In October, emails from senior clinicians, leaked to HSJ, revealed widespread dissatisfaction and concerns over missing records, delays and safety risks.

Since then the trust has made substantial changes to the system with several software updates since the new year. These included improving file indexing so consultants can more easily access what they need and an improved user interface. The DHR involves an average of 3,000 records a day being scanned.

The trust is also integrating the DHR with its wider electronic system Medway, which will be used as a single platform to launch different systems to access tests results, letters, patient histories and other key documents. In the past, each system had to be opened separately.

The trust has invested £500,000 since October to replace more than 380 outdated computers and install 577 dual screens in offices and clinical work areas.

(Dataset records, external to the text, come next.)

(** * peerstream: the Swarm of swarm.go

    A shallow embedding of [swarm.go]: the Swarm's registries and policy
    slots, the NewStream* family and the validation they share, followed by
    the properties of these operations.

    Conventions of the embedding.
    - A Go method with a [*Swarm] receiver is a computation in the monad [M]:
      it reads and may replace the Swarm, may call a collaborator (the
      selector, the session of a conn), and ends in a result.  The calls to
      collaborators are recorded in a trace, so that statements such as
      "the selector is never invoked" can be written down.
    - A Go result pair [(v, err)] is [Ok v] or [Err e]; a Go [panic] is
      [Panic msg] and unwinds through every caller, as no function of the
      file recovers.
    - An error made by [errors.New] is known by its message, which is all a
      caller can inspect of it; the package's sentinel errors and the errors
      of the session are values of their own.
    - Pointers to a Swarm are addresses ([SwarmRef]); the reader/writer locks
      guard single reads of a registry and are not part of the sequential
      model. *)

From stdpp Require Import base option list countable gmap sets strings.

Local Open Scope string_scope.

Module peerstream.

(** ** Data *)

(** [*Swarm]: the address of a Swarm. *)
Definition SwarmRef := nat.

(** The outcome of [ssConn.CreateStream]: the session of a conn either opens
    a logical stream or reports an error of its own. *)
Record ssStream := { ss_stream_id : nat }.

Record ssConnT := {
  ss_id : nat;
  (* [Some code]: the session is unusable and CreateStream fails with it *)
  ss_failure : option nat
}.

(** The struct [conn] behind the [Conn] interface. *)
Record conn := {
  conn_id : nat;
  conn_swarm : SwarmRef;
  ssConn : ssConnT
}.

(** A non-nil value of the interface [Conn]: its dynamic type is either the
    package's own [*conn] or some other implementation, of which only its
    identity and the answer of its [Swarm()] method matter.  The nil
    interface value is [None] of [option Conn]. *)
Inductive Conn :=
  | OwnConn (c : conn)
  | OtherConn (id : nat) (owner : SwarmRef).

(** [conn.Swarm()] *)
Definition Conn_Swarm (c : Conn) : SwarmRef :=
  match c with
  | OwnConn ic => conn_swarm ic
  | OtherConn _ owner => owner
  end.

(** Modelled from the spec: the type [Stream] and its constructor [newStream]
    are not in swarm.go; a Stream is a handle that knows its owning conn, and
    [newStream c] builds the handle of a stream of [c]. *)
Record Stream := { stream_conn : conn }.

Definition newStream (c : conn) : Stream := {| stream_conn := c |}.

Record Listener := { listener_id : nat }.

(** [net.Conn] and [net.Listener]: transport objects, known by identity. *)
Record netConn := { net_conn_id : nat }.
Record netListener := { net_listener_id : nat }.

Definition GroupID := string.

(** ** Equality and enumeration of the registry keys *)

#[global] Instance ssConnT_eq_dec : EqDecision ssConnT.
Proof. solve_decision. Defined.
#[global] Instance conn_eq_dec : EqDecision conn.
Proof. solve_decision. Defined.
#[global] Instance Conn_eq_dec : EqDecision Conn.
Proof. solve_decision. Defined.
#[global] Instance Stream_eq_dec : EqDecision Stream.
Proof. solve_decision. Defined.
#[global] Instance Listener_eq_dec : EqDecision Listener.
Proof. solve_decision. Defined.

#[global] Instance ssConnT_countable : Countable ssConnT.
Proof.
  refine (inj_countable' (fun s => (ss_id s, ss_failure s))
            (fun p => {| ss_id := p.1; ss_failure := p.2 |}) _).
  by intros [].
Defined.

#[global] Instance conn_countable : Countable conn.
Proof.
  refine (inj_countable' (fun c => (conn_id c, conn_swarm c, ssConn c))
            (fun p => {| conn_id := p.1.1; conn_swarm := p.1.2; ssConn := p.2 |}) _).
  by intros [].
Defined.

#[global] Instance Conn_countable : Countable Conn.
Proof.
  refine (inj_countable'
            (fun c => match c with
                      | OwnConn ic => inl ic
                      | OtherConn id owner => inr (id, owner)
                      end)
            (fun x => match x with
                      | inl ic => OwnConn ic
                      | inr p => OtherConn p.1 p.2
                      end) _).
  by intros [].
Defined.

#[global] Instance Stream_countable : Countable Stream.
Proof.
  refine (inj_countable' stream_conn (fun c => {| stream_conn := c |}) _).
  by intros [].
Defined.

#[global] Instance Listener_countable : Countable Listener.
Proof.
  refine (inj_countable' listener_id (fun n => {| listener_id := n |}) _).
  by intros [].
Defined.

(** ** Policy values and unsafe pointers

    [SelectConn] is [func([]Conn) Conn] and [StreamHandler] is
    [func(Stream)].  The accessors of the Swarm move both through
    [unsafe.Pointer], which forgets the func type; a raw pointer is nil or
    points to the code of a function of either kind. *)

Definition SelectFn := list Conn -> option Conn.

Inductive funcCode :=
  | SelectCode (f : SelectFn)
  | HandleCode (h : nat).

Definition unsafe_Pointer := option funcCode.

Record SelectConnT := AsSelectConn { sc_ptr : unsafe_Pointer }.
Record StreamHandlerT := AsStreamHandler { sh_ptr : unsafe_Pointer }.

(** The selector whose body is [f], the handler number [h], and the nil
    values of both types. *)
Definition selector (f : SelectFn) : SelectConnT := AsSelectConn (Some (SelectCode f)).
Definition handler (h : nat) : StreamHandlerT := AsStreamHandler (Some (HandleCode h)).
Definition nilSelectConn : SelectConnT := AsSelectConn None.
Definition nilStreamHandler : StreamHandlerT := AsStreamHandler None.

The aim is to have no device in the trust that is more than five years old.

Dr Girling said the trust had a four year plan to have a paperless hospital and since the complaints from consultants emerged, there had been a lot of engagement and discussion about what was needed.

He said: “We’ve done a huge amount of work around the DHR, which has had a positive response. We have listened really hard and we have taken action on the big things people raised.

“This is a big step forward. Now [consultants] go into the Medway system and they get access to everything they would need from that place. That is going to save people a lot of time. Some of the concern was that the PCs were not up to running multiple screens so we have done a lot of hardware replacements and now people have dual screens so it effectively doubles the workspace.”

He said the investment had been earmarked for spending but was brought forward and paid from other capital funding slippage.

He added: “The decision to move to a scanned record system must have been taken 6-8 years ago. Going forward we absolutely want to get into a place where clinical noting is done through the electronic clinical record. For many consultants who have grown up with the paper patient record this is a massive change.

“Scanning written records isn’t the be all and end all, but it is a way of moving from a paper record to a future digital record at a time when the technology is changing massively. Our emergency department is already paperless.”

The emergency department has migrated to a paperless record system with notes entered directly onto the system. The trust is identifying other specialties and individual clinicians prepared to work like that rather than imposing it across the board.

Some consultants have raised concerns that entering records digitally will take longer than writing a paper note, which will reduce the number of patients they can see in a clinic.

Dr Girling said the process was a “multi-year journey”. “These are big changes that some people are still not ready for,” he added.

The trust has commissioned a review by EY into the stragegy underpinning DHR following the concern by clinicians, which is due to be published next month.